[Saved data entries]
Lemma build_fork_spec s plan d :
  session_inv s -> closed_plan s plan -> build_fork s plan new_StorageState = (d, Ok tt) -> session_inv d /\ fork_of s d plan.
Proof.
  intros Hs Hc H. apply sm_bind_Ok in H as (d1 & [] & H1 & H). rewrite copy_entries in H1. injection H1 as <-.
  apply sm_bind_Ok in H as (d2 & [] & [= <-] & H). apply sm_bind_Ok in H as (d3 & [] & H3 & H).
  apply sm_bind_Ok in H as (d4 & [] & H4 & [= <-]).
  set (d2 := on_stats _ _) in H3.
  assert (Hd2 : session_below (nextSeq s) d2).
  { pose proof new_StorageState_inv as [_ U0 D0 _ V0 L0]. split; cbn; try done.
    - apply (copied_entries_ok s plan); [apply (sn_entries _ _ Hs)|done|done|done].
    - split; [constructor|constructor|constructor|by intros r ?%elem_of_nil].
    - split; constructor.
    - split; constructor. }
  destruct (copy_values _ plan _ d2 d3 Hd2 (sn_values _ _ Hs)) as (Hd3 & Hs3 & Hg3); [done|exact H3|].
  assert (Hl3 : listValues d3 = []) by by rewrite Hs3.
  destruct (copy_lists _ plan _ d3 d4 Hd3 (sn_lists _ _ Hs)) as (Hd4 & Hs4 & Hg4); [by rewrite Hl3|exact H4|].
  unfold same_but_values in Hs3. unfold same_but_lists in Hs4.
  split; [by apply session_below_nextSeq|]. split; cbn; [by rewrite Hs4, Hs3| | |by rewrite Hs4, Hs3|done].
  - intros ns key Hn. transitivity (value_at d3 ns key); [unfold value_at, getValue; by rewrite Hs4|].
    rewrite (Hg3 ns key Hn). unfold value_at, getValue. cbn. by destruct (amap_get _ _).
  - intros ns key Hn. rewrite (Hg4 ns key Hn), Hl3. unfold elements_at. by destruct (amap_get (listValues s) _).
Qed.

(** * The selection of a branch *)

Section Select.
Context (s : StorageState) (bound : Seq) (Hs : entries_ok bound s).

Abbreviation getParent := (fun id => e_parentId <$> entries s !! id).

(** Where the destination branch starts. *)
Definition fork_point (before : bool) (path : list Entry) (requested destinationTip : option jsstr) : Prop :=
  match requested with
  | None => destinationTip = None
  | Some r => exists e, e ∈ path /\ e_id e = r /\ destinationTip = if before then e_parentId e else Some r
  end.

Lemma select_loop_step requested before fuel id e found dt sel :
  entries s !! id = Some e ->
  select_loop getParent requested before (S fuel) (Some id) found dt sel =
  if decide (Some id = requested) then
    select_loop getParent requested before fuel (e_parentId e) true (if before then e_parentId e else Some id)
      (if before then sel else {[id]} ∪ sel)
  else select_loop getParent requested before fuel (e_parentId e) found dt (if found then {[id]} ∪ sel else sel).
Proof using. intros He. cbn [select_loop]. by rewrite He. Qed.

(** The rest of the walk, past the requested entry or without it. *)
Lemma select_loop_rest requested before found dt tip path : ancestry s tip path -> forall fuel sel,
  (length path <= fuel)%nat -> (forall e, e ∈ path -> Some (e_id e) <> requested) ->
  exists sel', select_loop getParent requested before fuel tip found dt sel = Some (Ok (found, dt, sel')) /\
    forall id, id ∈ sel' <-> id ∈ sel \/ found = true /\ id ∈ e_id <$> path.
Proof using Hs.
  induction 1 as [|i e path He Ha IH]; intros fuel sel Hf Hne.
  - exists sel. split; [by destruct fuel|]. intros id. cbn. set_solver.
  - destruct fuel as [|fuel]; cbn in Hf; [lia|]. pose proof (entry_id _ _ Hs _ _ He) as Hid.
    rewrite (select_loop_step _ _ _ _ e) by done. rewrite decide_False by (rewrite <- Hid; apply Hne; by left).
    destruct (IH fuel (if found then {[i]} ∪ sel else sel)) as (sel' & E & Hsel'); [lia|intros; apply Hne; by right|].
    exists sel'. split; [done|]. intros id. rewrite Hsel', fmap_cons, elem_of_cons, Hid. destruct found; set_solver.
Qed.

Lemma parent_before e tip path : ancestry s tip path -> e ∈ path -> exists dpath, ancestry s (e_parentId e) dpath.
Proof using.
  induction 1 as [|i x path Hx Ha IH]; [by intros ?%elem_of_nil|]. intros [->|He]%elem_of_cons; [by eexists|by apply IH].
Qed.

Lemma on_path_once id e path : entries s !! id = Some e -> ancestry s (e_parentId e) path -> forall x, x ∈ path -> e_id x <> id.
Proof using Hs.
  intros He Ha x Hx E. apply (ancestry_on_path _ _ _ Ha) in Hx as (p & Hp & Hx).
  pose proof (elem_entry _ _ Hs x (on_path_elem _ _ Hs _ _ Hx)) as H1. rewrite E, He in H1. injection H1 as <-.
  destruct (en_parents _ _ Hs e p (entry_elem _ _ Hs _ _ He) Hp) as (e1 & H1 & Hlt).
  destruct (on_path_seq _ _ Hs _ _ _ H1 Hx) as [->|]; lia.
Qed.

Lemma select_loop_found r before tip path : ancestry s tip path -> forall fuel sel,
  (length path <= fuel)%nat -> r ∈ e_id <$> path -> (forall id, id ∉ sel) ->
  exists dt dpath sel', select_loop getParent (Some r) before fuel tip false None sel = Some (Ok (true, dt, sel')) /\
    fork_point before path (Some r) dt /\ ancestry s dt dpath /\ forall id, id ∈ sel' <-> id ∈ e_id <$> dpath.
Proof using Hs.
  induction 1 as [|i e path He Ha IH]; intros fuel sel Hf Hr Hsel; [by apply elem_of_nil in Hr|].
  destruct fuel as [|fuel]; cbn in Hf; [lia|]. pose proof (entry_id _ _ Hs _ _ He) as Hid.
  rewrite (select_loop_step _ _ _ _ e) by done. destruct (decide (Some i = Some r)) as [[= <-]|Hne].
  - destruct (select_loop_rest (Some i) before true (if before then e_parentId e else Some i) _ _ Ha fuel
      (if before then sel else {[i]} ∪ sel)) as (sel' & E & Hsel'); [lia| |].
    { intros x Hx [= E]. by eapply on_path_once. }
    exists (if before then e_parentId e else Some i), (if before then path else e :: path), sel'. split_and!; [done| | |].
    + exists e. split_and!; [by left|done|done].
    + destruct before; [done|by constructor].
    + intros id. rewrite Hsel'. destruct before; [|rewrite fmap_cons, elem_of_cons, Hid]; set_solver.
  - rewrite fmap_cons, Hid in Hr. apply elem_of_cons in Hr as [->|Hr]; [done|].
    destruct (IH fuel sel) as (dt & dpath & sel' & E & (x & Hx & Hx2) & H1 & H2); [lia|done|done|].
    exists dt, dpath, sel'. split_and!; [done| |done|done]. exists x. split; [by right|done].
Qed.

--

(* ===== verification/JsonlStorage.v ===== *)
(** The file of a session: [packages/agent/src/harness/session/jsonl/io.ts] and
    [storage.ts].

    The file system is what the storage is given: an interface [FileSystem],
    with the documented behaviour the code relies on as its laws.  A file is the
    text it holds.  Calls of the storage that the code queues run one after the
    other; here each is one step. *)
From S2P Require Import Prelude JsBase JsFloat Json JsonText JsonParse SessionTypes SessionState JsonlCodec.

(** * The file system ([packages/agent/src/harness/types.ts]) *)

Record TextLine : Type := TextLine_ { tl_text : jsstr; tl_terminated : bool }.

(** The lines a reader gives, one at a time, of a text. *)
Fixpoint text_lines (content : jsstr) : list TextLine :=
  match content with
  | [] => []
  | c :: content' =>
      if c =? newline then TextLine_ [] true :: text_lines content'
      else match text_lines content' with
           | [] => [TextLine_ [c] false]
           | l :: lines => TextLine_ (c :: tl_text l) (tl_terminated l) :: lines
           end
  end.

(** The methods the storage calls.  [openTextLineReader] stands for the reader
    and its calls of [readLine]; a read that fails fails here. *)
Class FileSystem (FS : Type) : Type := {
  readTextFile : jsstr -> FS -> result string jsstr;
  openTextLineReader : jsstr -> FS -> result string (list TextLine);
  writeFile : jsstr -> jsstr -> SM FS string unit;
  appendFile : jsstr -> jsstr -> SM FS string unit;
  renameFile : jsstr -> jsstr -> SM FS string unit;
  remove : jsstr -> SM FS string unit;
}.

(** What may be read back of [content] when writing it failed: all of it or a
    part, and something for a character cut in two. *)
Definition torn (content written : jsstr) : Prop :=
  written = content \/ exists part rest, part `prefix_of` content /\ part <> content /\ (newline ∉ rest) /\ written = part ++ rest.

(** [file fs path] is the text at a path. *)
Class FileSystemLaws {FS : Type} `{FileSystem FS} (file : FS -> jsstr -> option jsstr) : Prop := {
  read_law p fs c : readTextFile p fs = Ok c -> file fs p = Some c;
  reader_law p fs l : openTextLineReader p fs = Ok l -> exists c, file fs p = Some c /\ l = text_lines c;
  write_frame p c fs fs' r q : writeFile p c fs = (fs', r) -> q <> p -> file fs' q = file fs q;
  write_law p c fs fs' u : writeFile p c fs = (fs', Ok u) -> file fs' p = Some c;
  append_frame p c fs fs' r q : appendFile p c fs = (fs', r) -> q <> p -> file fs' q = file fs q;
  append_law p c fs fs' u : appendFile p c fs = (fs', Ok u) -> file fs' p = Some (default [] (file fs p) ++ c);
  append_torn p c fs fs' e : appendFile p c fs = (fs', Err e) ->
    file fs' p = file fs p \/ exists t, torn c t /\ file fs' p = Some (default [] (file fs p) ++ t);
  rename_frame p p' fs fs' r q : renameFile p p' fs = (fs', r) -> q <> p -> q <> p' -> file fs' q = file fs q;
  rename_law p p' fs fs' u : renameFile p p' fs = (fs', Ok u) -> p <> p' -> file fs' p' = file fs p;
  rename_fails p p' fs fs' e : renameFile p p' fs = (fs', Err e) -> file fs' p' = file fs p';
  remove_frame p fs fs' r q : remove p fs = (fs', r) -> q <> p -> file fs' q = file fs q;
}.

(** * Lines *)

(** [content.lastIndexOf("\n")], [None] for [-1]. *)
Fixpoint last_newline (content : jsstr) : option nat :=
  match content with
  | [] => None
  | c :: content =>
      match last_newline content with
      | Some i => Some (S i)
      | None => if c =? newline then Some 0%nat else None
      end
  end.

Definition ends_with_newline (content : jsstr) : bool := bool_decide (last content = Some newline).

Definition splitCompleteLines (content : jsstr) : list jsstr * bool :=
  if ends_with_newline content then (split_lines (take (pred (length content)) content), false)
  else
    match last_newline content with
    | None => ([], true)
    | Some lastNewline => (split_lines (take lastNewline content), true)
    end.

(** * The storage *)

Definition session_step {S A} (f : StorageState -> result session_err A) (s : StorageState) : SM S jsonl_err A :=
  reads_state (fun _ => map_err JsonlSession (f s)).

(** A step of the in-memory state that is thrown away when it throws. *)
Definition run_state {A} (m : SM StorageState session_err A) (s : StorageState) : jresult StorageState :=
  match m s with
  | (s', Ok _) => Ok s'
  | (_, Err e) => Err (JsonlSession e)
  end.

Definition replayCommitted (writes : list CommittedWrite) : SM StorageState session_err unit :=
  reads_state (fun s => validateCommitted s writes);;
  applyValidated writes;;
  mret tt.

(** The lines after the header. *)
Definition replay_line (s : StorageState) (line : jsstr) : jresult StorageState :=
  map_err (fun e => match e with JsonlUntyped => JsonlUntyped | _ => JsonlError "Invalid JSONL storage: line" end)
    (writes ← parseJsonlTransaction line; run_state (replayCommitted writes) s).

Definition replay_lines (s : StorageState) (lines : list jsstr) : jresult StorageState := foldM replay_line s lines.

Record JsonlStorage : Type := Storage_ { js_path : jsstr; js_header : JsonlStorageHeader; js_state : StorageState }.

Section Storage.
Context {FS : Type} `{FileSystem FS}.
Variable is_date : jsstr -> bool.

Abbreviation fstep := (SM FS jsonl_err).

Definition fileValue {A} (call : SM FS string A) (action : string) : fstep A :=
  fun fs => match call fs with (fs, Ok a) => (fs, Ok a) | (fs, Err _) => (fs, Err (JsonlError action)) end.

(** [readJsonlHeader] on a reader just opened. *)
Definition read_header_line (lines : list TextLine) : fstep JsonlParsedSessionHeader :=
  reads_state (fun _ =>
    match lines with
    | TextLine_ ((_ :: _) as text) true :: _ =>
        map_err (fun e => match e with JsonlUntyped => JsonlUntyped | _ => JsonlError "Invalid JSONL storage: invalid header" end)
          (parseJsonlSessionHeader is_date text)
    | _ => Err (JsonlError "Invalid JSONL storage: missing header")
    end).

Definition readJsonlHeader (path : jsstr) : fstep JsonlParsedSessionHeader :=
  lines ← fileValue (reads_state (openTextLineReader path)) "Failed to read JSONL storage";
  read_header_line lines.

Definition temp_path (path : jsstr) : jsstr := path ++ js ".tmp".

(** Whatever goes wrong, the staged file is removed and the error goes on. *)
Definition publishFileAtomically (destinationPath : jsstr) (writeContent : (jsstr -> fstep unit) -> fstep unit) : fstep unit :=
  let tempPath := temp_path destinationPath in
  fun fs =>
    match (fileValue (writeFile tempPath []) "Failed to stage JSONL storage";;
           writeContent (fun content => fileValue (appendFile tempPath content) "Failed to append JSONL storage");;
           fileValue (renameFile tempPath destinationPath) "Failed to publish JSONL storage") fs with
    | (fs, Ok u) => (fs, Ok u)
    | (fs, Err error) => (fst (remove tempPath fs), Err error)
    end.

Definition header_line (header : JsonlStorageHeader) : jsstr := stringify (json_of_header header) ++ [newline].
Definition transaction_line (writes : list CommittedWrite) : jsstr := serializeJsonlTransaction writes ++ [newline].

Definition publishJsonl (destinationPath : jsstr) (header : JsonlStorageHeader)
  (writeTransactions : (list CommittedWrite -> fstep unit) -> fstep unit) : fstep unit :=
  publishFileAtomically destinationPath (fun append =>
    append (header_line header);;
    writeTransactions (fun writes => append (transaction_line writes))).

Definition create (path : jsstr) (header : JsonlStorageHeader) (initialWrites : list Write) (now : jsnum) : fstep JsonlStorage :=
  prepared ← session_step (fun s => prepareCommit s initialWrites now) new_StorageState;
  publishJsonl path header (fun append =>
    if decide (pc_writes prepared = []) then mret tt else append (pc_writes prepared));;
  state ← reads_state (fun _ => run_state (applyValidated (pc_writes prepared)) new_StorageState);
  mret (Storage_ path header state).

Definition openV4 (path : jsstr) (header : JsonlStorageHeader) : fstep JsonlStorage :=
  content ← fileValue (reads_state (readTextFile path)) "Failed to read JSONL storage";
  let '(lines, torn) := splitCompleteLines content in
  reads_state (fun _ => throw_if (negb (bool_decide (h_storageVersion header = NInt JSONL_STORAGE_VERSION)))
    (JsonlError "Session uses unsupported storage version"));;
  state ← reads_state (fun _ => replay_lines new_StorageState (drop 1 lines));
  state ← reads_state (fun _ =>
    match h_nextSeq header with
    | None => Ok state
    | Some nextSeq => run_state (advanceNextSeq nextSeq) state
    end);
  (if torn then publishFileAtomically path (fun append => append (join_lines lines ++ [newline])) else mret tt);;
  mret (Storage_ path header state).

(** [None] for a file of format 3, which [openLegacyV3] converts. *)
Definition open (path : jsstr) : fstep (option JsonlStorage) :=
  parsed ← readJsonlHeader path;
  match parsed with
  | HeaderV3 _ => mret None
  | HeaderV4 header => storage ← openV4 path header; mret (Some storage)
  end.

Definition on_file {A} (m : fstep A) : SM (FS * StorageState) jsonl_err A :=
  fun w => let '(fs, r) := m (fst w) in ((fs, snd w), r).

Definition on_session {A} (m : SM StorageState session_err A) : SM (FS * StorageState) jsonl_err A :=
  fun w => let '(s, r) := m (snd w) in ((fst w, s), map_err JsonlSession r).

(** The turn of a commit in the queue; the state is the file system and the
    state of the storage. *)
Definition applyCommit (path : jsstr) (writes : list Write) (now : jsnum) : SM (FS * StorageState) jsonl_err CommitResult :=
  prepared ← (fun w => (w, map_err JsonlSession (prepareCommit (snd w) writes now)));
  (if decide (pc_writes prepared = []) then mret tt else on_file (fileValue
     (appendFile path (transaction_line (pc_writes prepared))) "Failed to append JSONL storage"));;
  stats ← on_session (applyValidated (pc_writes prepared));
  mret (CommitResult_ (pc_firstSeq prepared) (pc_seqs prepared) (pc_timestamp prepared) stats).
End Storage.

--- What is needed ---
Look through the data above and return exactly the lines from the one that contains "Abbreviation fstep := (SM FS jsonl_err)." to the one that contains "(** Whatever goes", inclusive, with nothing else.

--- Solution for this problem ---
Abbreviation fstep := (SM FS jsonl_err).

Definition fileValue {A} (call : SM FS string A) (action : string) : fstep A :=
  fun fs => match call fs with (fs, Ok a) => (fs, Ok a) | (fs, Err _) => (fs, Err (JsonlError action)) end.

(** [readJsonlHeader] on a reader just opened. *)
Definition read_header_line (lines : list TextLine) : fstep JsonlParsedSessionHeader :=
  reads_state (fun _ =>
    match lines with
    | TextLine_ ((_ :: _) as text) true :: _ =>
        map_err (fun e => match e with JsonlUntyped => JsonlUntyped | _ => JsonlError "Invalid JSONL storage: invalid header" end)
          (parseJsonlSessionHeader is_date text)
    | _ => Err (JsonlError "Invalid JSONL storage: missing header")
    end).

Definition readJsonlHeader (path : jsstr) : fstep JsonlParsedSessionHeader :=
  lines ← fileValue (reads_state (openTextLineReader path)) "Failed to read JSONL storage";
  read_header_line lines.

Definition temp_path (path : jsstr) : jsstr := path ++ js ".tmp".

(** Whatever goes wrong, the staged file is removed and the error goes on. *)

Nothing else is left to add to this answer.